Copy the lines exactly as they appear, starting with the first line of the records and ending with the line that contains "cbn [Nat.eqb].".

#####

(** The fuel [lstrip] and [rstrip] give is enough: more changes nothing. *)
Lemma strip_leading_enough (pats : list string) (f1 : nat) :
  forall (f2 : nat) (s : string),
    (String.length s <= f1)%nat -> (String.length s <= f2)%nat ->
    Text.strip_leading f1 pats s = Text.strip_leading f2 pats s.
Proof.
  induction f1 as [|f1 IH]; intros f2 s H1 H2.
  - destruct s; [|simpl in H1; lia]. now rewrite !strip_leading_empty.
  - destruct f2 as [|f2].
    + destruct s; [|simpl in H2; lia]. now rewrite !strip_leading_empty.
    + cbn [Text.strip_leading].
      destruct (Text.leading pats s) as [p|]; [|reflexivity].
      destruct (String.length p) as [|k]; [reflexivity|].
      cbn [Nat.eqb].
      apply IH; now apply length_drop_S.
Qed.

Lemma strip_leading_blank (s : string) :
  blank s ->
  forall fuel, (String.length s <= fuel)%nat ->
  Text.strip_leading fuel Text.whitespace s = "".
Proof.
  induction 1 as [|w s Hw Hs IH]; intros fuel Hfuel.
  - now destruct fuel.
  - destruct (leading_whitespace w s Hw) as [Hlead Hlen].
    rewrite length_append in Hfuel.
    apply Nat.eqb_neq in Hlen.
    destruct fuel as [|fuel]; [lia|].
    cbn [Text.strip_leading]. rewrite Hlead.
    destruct (String.length w =? 0)%nat eqn:Hz; [apply Nat.eqb_eq in Hz; lia|].
    rewrite drop_append. apply IH. lia.
Qed.

Lemma strip_blank (s : string) : blank s -> Text.strip s = "".
Proof.
  intros H. unfold Text.strip, Text.lstrip.
  now rewrite (strip_leading_blank s H).
Qed.

(** *** Stripping a text with a core *)

Lemma rev_app_append (s acc : string) :
  String.rev_app s acc = String.rev s +:+ acc.
Proof.
  unfold String.rev. revert acc. induction s as [|c s IH]; intros acc.
  - reflexivity.
  - simpl. rewrite (IH (String c acc)), (IH (String c "")).
    now rewrite append_assoc.
Qed.

Lemma rev_cons (c : ascii) (s : string) :
  String.rev (String c s) = String.rev s +:+ String c "".
Proof. unfold String.rev at 1. simpl. apply rev_app_append. Qed.

Lemma rev_append (a b : string) :
  String.rev (a +:+ b) = String.rev b +:+ String.rev a.
Proof.
  induction a as [|c a IH].
  - change ("" +:+ b) with b. now rewrite append_nil_r.
  - rewrite append_cons, !rev_cons, IH. now rewrite append_assoc.
Qed.

Lemma rev_involutive (s : string) : String.rev (String.rev s) = s.
Proof.
  induction s as [|c s IH]; [reflexivity|].
  rewrite rev_cons, rev_append, IH. reflexivity.
Qed.

Lemma length_rev (s : string) : String.length (String.rev s) = String.length s.
Proof.
  induction s as [|c s IH]; [reflexivity|].
  rewrite rev_cons, length_append, IH. simpl. lia.
Qed.

Lemma made_of_append (pats : list string) (a b : string) :
  made_of pats a -> made_of pats b -> made_of pats (a +:+ b).
Proof.
  induction 1 as [|w s Hw Hs IH]; intros Hb; [exact Hb|].
  rewrite append_assoc. apply made_of_cons; auto.
Qed.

#####

Output for this exercise:
(** The fuel [lstrip] and [rstrip] give is enough: more changes nothing. *)
Lemma strip_leading_enough (pats : list string) (f1 : nat) :
  forall (f2 : nat) (s : string),
    (String.length s <= f1)%nat -> (String.length s <= f2)%nat ->
    Text.strip_leading f1 pats s = Text.strip_leading f2 pats s.
Proof.
  induction f1 as [|f1 IH]; intros f2 s H1 H2.
  - destruct s; [|simpl in H1; lia]. now rewrite !strip_leading_empty.
  - destruct f2 as [|f2].
    + destruct s; [|simpl in H2; lia]. now rewrite !strip_leading_empty.
    + cbn [Text.strip_leading].
      destruct (Text.leading pats s) as [p|]; [|reflexivity].
      destruct (String.length p) as [|k]; [reflexivity|].
      cbn [Nat.eqb].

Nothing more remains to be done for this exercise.